How to complete this task
In the material below, the lines from the one containing "(** The state: the" through the one containing "Definition set_inds (x" are to be given again exactly, ends included, and no others.

The data
(* ===== verification/Threads.v ===== *)
(** * Threads: run queues, wake-ups and black holes

    The thread-level core of the RTS, with one Capability: the run queue
    (rts/Schedule.h, rts/Schedule.c) as a doubly linked list of TSOs with its
    generational write barrier (rts/sm/Storage.c), waking and migrating threads,
    blocking queues and thunk update (rts/Threads.c, rts/Updates.h), blocking on
    a black hole (rts/Messages.c), and the part of asynchronous exceptions that
    moves threads between queues (rts/RaiseAsync.c).  With one Capability every
    [tso->cap != cap] test of the source is false, so that its message-sending
    branches are unreachable and [lockClosure] never spins. *)
From S2P Require Import Prelude DList.
From stdpp Require Import list gmap.
Local Open Scope Z_scope.

Inductive BlockReason : Type :=
  | NotBlocked | BlockedOnMVar | BlockedOnBlackHole | BlockedOnRead | BlockedOnWrite
  | BlockedOnDelay | BlockedOnSTM | BlockedOnCCall | BlockedOnCCall_Interruptible
  | BlockedOnMsgThrowTo | ThreadMigrating.
#[export] Instance BlockReason_eq : EqDecision BlockReason.
Proof. solve_decision. Defined.

(** The info pointers the code compares closures' headers with. *)
Inductive info : Type :=
  | stg_TSO_info | stg_BLACKHOLE_info | stg_CAF_BLACKHOLE_info
  | stg_EAGER_BLACKHOLE_info | stg_WHITEHOLE_info | stg_IND_info
  | stg_BLOCKING_QUEUE_CLEAN_info | stg_BLOCKING_QUEUE_DIRTY_info
  | stg_MSG_BLACKHOLE_info | stg_MSG_THROWTO_info | stg_MSG_NULL_info
  | other_info (n : Z).
#[export] Instance info_eq : EqDecision info.
Proof. solve_decision. Defined.

(** A word of a thread's stack: the return address of the frame pushed by a
    blocking throwTo, or anything else. *)
Inductive stackword : Type := stg_block_throwto_word | stack_word (n : Z).
#[export] Instance stackword_eq : EqDecision stackword.
Proof. solve_decision. Defined.

(** The fields of a TSO the modelled code uses; [block_info] is a union of
    pointers ([closure], [prev], [bh], [throwto]), and [tso_stack] is the stack
    from [sp] upwards. *)
Record StgTSO : Type := mkTSO {
  tso_id : Z;
  tso_link : ptr;
  why_blocked : BlockReason;
  block_info : ptr;
  tso_dirty : bool;
  tso_bq : ptr;
  blocked_exceptions : ptr;
  tso_stack : list stackword;
  tso_trec : ptr
}.

Definition with_link (x : ptr) (t : StgTSO) : StgTSO :=
  mkTSO (tso_id t) x (why_blocked t) (block_info t) (tso_dirty t) (tso_bq t)
    (blocked_exceptions t) (tso_stack t) (tso_trec t).
Definition with_why (x : BlockReason) (t : StgTSO) : StgTSO :=
  mkTSO (tso_id t) (tso_link t) x (block_info t) (tso_dirty t) (tso_bq t)
    (blocked_exceptions t) (tso_stack t) (tso_trec t).
Definition with_block (x : ptr) (t : StgTSO) : StgTSO :=
  mkTSO (tso_id t) (tso_link t) (why_blocked t) x (tso_dirty t) (tso_bq t)
    (blocked_exceptions t) (tso_stack t) (tso_trec t).
Definition with_dirty (x : bool) (t : StgTSO) : StgTSO :=
  mkTSO (tso_id t) (tso_link t) (why_blocked t) (block_info t) x (tso_bq t)
    (blocked_exceptions t) (tso_stack t) (tso_trec t).
Definition with_bq (x : ptr) (t : StgTSO) : StgTSO :=
  mkTSO (tso_id t) (tso_link t) (why_blocked t) (block_info t) (tso_dirty t) x
    (blocked_exceptions t) (tso_stack t) (tso_trec t).
Definition with_exceptions (x : ptr) (t : StgTSO) : StgTSO :=
  mkTSO (tso_id t) (tso_link t) (why_blocked t) (block_info t) (tso_dirty t) (tso_bq t)
    x (tso_stack t) (tso_trec t).
Definition with_stack (x : list stackword) (t : StgTSO) : StgTSO :=
  mkTSO (tso_id t) (tso_link t) (why_blocked t) (block_info t) (tso_dirty t) (tso_bq t)
    (blocked_exceptions t) x (tso_trec t).
Definition with_trec (x : ptr) (t : StgTSO) : StgTSO :=
  mkTSO (tso_id t) (tso_link t) (why_blocked t) (block_info t) (tso_dirty t) (tso_bq t)
    (blocked_exceptions t) (tso_stack t) x.

(** A closure with an indirectee: a thunk under evaluation, an evaluated
    thunk, an indirection, or any other heap object. *)
Record StgInd : Type := mkInd { ind_info : info; indirectee : ptr }.

Record StgBlockingQueue : Type := mkBQ {
  bq_info : info;
  bq_link : ptr;
  bq_bh : ptr;
  bq_queue : ptr;
  bq_owner : ptr
}.

Record MessageBlackHole : Type := mkMsg {
  msg_info : info;
  msg_link : ptr;
  msg_tso : ptr;
  msg_bh : ptr
}.

Record MessageThrowTo : Type := mkThrowTo {
  tt_info : info;
  tt_link : ptr;
  tt_source : ptr;
  tt_target : ptr;
  tt_exception : ptr
}.

(** The state: the heap, by type of object, the Capability's run queue and
    mutable lists, and the two queues of the non-threaded scheduler. *)
Record sched : Type := mkSched {
  tsos : gmap ptr StgTSO;
  inds : gmap ptr StgInd;
  bqs : gmap ptr StgBlockingQueue;
  msgs : gmap ptr MessageBlackHole;
  throwtos : gmap ptr MessageThrowTo;
  run_queue_hd : ptr;
  run_queue_tl : ptr;
  blocked_queue_hd : ptr;
  blocked_queue_tl : ptr;
  sleeping_queue : ptr;
  mut_lists : gmap Z (list ptr);
  heap_next : ptr   (* the next address [allocate] returns *)
}.

Definition set_tsos (x : gmap ptr StgTSO) (s : sched) : sched :=
  mkSched x (inds s) (bqs s) (msgs s) (throwtos s) (run_queue_hd s) (run_queue_tl s)
    (blocked_queue_hd s) (blocked_queue_tl s) (sleeping_queue s) (mut_lists s)
    (heap_next s).
Definition set_inds (x : gmap ptr StgInd) (s : sched) : sched :=
  mkSched (tsos s) x (bqs s) (msgs s) (throwtos s) (run_queue_hd s) (run_queue_tl s)
    (blocked_queue_hd s) (blocked_queue_tl s) (sleeping_queue s) (mut_lists s)
    (heap_next s).
Definition set_bqs (x : gmap ptr StgBlockingQueue) (s : sched) : sched :=
  mkSched (tsos s) (inds s) x (msgs s) (throwtos s) (run_queue_hd s) (run_queue_tl s)
    (blocked_queue_hd s) (blocked_queue_tl s) (sleeping_queue s) (mut_lists s)
    (heap_next s).
Definition set_msgs (x : gmap ptr MessageBlackHole) (s : sched) : sched :=
  mkSched (tsos s) (inds s) (bqs s) x (throwtos s) (run_queue_hd s) (run_queue_tl s)
    (blocked_queue_hd s) (blocked_queue_tl s) (sleeping_queue s) (mut_lists s)
    (heap_next s).
Definition set_throwtos (x : gmap ptr MessageThrowTo) (s : sched) : sched :=
  mkSched (tsos s) (inds s) (bqs s) (msgs s) x (run_queue_hd s) (run_queue_tl s)
    (blocked_queue_hd s) (blocked_queue_tl s) (sleeping_queue s) (mut_lists s)
    (heap_next s).
Definition set_hd (x : ptr) (s : sched) : sched :=
  mkSched (tsos s) (inds s) (bqs s) (msgs s) (throwtos s) x (run_queue_tl s)
    (blocked_queue_hd s) (blocked_queue_tl s) (sleeping_queue s) (mut_lists s)
    (heap_next s).
Definition set_tl (x : ptr) (s : sched) : sched :=
  mkSched (tsos s) (inds s) (bqs s) (msgs s) (throwtos s) (run_queue_hd s) x
    (blocked_queue_hd s) (blocked_queue_tl s) (sleeping_queue s) (mut_lists s)
    (heap_next s).
Definition set_blocked_hd (x : ptr) (s : sched) : sched :=
  mkSched (tsos s) (inds s) (bqs s) (msgs s) (throwtos s) (run_queue_hd s)
    (run_queue_tl s) x (blocked_queue_tl s) (sleeping_queue s) (mut_lists s)
    (heap_next s).
Definition set_blocked_tl (x : ptr) (s : sched) : sched :=
  mkSched (tsos s) (inds s) (bqs s) (msgs s) (throwtos s) (run_queue_hd s)
    (run_queue_tl s) (blocked_queue_hd s) x (sleeping_queue s) (mut_lists s)
    (heap_next s).
Definition set_sleeping (x : ptr) (s : sched) : sched :=
  mkSched (tsos s) (inds s) (bqs s) (msgs s) (throwtos s) (run_queue_hd s)
    (run_queue_tl s) (blocked_queue_hd s) (blocked_queue_tl s) x (mut_lists s)
    (heap_next s).
Definition set_mut (x : gmap Z (list ptr)) (s : sched) : sched :=
  mkSched (tsos s) (inds s) (bqs s) (msgs s) (throwtos s) (run_queue_hd s)
    (run_queue_tl s) (blocked_queue_hd s) (blocked_queue_tl s) (sleeping_queue s) x
    (heap_next s).
Definition set_next (x : ptr) (s : sched) : sched :=
  mkSched (tsos s) (inds s) (bqs s) (msgs s) (throwtos s) (run_queue_hd s)
    (run_queue_tl s) (blocked_queue_hd s) (blocked_queue_tl s) (sleeping_queue s)
    (mut_lists s) x.

(** [#define UNTAG_CLOSURE(c)]: clear the three tag bits of a 64-bit pointer. *)
Definition UNTAG_CLOSURE (p : ptr) : ptr := Z.land p (Z.lnot 7).

Section ops.
(** [Bdescr(p)->gen_no]: the generation of the block a closure lives in. *)
Context (gen_no : ptr → Z).

Definition upd_tso (p : ptr) (f : StgTSO → StgTSO) : prog sched unit :=
  t ← load tsos p;
  modify (λ s, set_tsos (<[p := f t]> (tsos s)) s).

Definition recordMutableCap (p : ptr) (gen : Z) : prog sched unit :=
  modify (λ s, set_mut (<[gen := p :: default [] (mut_lists s !! gen)]> (mut_lists s)) s).

Definition recordClosureMutated (p : ptr) : prog sched unit :=
  when (negb (gen_no p =? 0)) (recordMutableCap p (gen_no p)).

Definition setTSOLink (tso target : ptr) : prog sched unit :=
  t ← load tsos tso;
  when (negb (tso_dirty t))
    (upd_tso tso (with_dirty true);; recordClosureMutated tso);;
  upd_tso tso (with_link target).

Definition setTSOPrev (tso target : ptr) : prog sched unit :=
  t ← load tsos tso;
  when (negb (tso_dirty t))
    (upd_tso tso (with_dirty true);; recordClosureMutated tso);;
  upd_tso tso (with_block target).

Definition dirty_TSO (tso : ptr) : prog sched unit :=
  t ← load tsos tso;
  when (negb (tso_dirty t))
    (upd_tso tso (with_dirty true);; recordClosureMutated tso).

(** *** Run queue *)

Definition appendToRunQueue (tso : ptr) : prog sched unit :=
  t ← load tsos tso;
  ASSERT (tso_link t =? END);;
  hd ← gets run_queue_hd;
  (if hd =? END
   then modify (set_hd tso);; upd_tso tso (with_block END)
   else tl ← gets run_queue_tl;
        setTSOLink tl tso;;
        tl ← gets run_queue_tl;
        setTSOPrev tso tl);;
  modify (set_tl tso).

Definition pushOnRunQueue (tso : ptr) : prog sched unit :=
  hd ← gets run_queue_hd;
  setTSOLink tso hd;;
  upd_tso tso (with_block END);;
  hd ← gets run_queue_hd;
  when (negb (hd =? END)) (setTSOPrev hd tso);;
  modify (set_hd tso);;
  tl ← gets run_queue_tl;
  when (tl =? END) (modify (set_tl tso)).

Definition popRunQueue : prog sched ptr :=
  t ← gets run_queue_hd;
  ASSERT (negb (t =? END));;
  tso ← load tsos t;
  modify (set_hd (tso_link tso));;
  when (negb (tso_link tso =? END)) (upd_tso (tso_link tso) (with_block END));;
  upd_tso t (with_link END);;
  hd ← gets run_queue_hd;
  when (hd =? END) (modify (set_tl END));;
  mret t.

Definition removeFromRunQueue (tso : ptr) : prog sched unit :=
  t ← load tsos tso;
  (if block_info t =? END
   then hd ← gets run_queue_hd;
        ASSERT (hd =? tso);;
        modify (set_hd (tso_link t))
   else setTSOLink (block_info t) (tso_link t));;
  t ← load tsos tso;
  (if tso_link t =? END
   then tl ← gets run_queue_tl;
        ASSERT (tl =? tso);;
        modify (set_tl (block_info t))
   else setTSOPrev (tso_link t) (block_info t));;
  upd_tso tso (with_block END);;
  upd_tso tso (with_link END).

Definition appendToBlockedQueue (tso : ptr) : prog sched unit :=
  t ← load tsos tso;
  ASSERT (tso_link t =? END);;
  hd ← gets blocked_queue_hd;
  tl ← gets blocked_queue_tl;
  (if hd =? END
   then modify (set_blocked_hd tso)
   else setTSOLink tl tso);;
  modify (set_blocked_tl tso).

(** *** Removal from a singly linked queue

    The scan walks [_link] fields; [fuel] bounds it by the number of TSOs. *)
Fixpoint queue_scan (fuel : nat) (prev t tso : ptr) : prog sched (ptr * ptr) :=
  match fuel with
  | O => fail Diverges
  | S fuel =>
    if t =? END then fail Barf
    else if t =? tso then r ← load tsos t; mret (prev, tso_link r)
    else r ← load tsos t; queue_scan fuel t (tso_link r) tso
  end.

(** [removeThreadFromQueue(cap, &queue, tso)]: the new head, and the flag *)
Definition removeThreadFromQueue (queue tso : ptr) : prog sched (ptr * bool) :=
  s ← get;
  '(prev, link) ← queue_scan (S (size (tsos s))) END queue tso;
  if negb (prev =? END)
  then setTSOLink prev link;; upd_tso tso (with_link END);; mret (queue, false)
  else upd_tso tso (with_link END);; mret (link, true).

(** [removeThreadFromDeQueue(cap, &head, &tail, tso)] *)
Definition removeThreadFromDeQueue (head tail tso : ptr) :
    prog sched (ptr * ptr * bool) :=
  s ← get;
  '(prev, link) ← queue_scan (S (size (tsos s))) END head tso;
  '(head, flag) ←
    (if negb (prev =? END)
     then setTSOLink prev link;; mret (head, false)
     else mret (link, true));
  upd_tso tso (with_link END);;
  if tail =? tso
  then mret (head, if negb (prev =? END) then prev else END, true)
  else mret (head, tail, flag).

(** *** Waking threads *)

(** [lockClosure] on a throwTo message: with one Capability a WHITEHOLE is
    never unlocked by anybody else, so that the spin would not end. *)
Definition lockThrowTo (m : ptr) : prog sched info :=
  t ← load throwtos m;
  if decide (tt_info t = stg_WHITEHOLE_info) then fail Diverges
  else modify (λ s, set_throwtos (<[m := mkThrowTo stg_WHITEHOLE_info (tt_link t)
         (tt_source t) (tt_target t) (tt_exception t)]> (throwtos s)) s);;
       mret (tt_info t).

Definition unlockThrowTo (m : ptr) (i : info) : prog sched unit :=
  t ← load throwtos m;
  modify (λ s, set_throwtos (<[m := mkThrowTo i (tt_link t)
     (tt_source t) (tt_target t) (tt_exception t)]> (throwtos s)) s).

Definition unblock (tso : ptr) : prog sched unit :=
  upd_tso tso (with_why NotBlocked);;
  appendToRunQueue tso.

Finished exercise
(** The state: the heap, by type of object, the Capability's run queue and
    mutable lists, and the two queues of the non-threaded scheduler. *)
Record sched : Type := mkSched {
  tsos : gmap ptr StgTSO;
  inds : gmap ptr StgInd;
  bqs : gmap ptr StgBlockingQueue;
  msgs : gmap ptr MessageBlackHole;
  throwtos : gmap ptr MessageThrowTo;
  run_queue_hd : ptr;
  run_queue_tl : ptr;
  blocked_queue_hd : ptr;
  blocked_queue_tl : ptr;
  sleeping_queue : ptr;
  mut_lists : gmap Z (list ptr);
  heap_next : ptr   (* the next address [allocate] returns *)
}.

Definition set_tsos (x : gmap ptr StgTSO) (s : sched) : sched :=
  mkSched x (inds s) (bqs s) (msgs s) (throwtos s) (run_queue_hd s) (run_queue_tl s)
    (blocked_queue_hd s) (blocked_queue_tl s) (sleeping_queue s) (mut_lists s)
    (heap_next s).
Definition set_inds (x : gmap ptr StgInd) (s : sched) : sched :=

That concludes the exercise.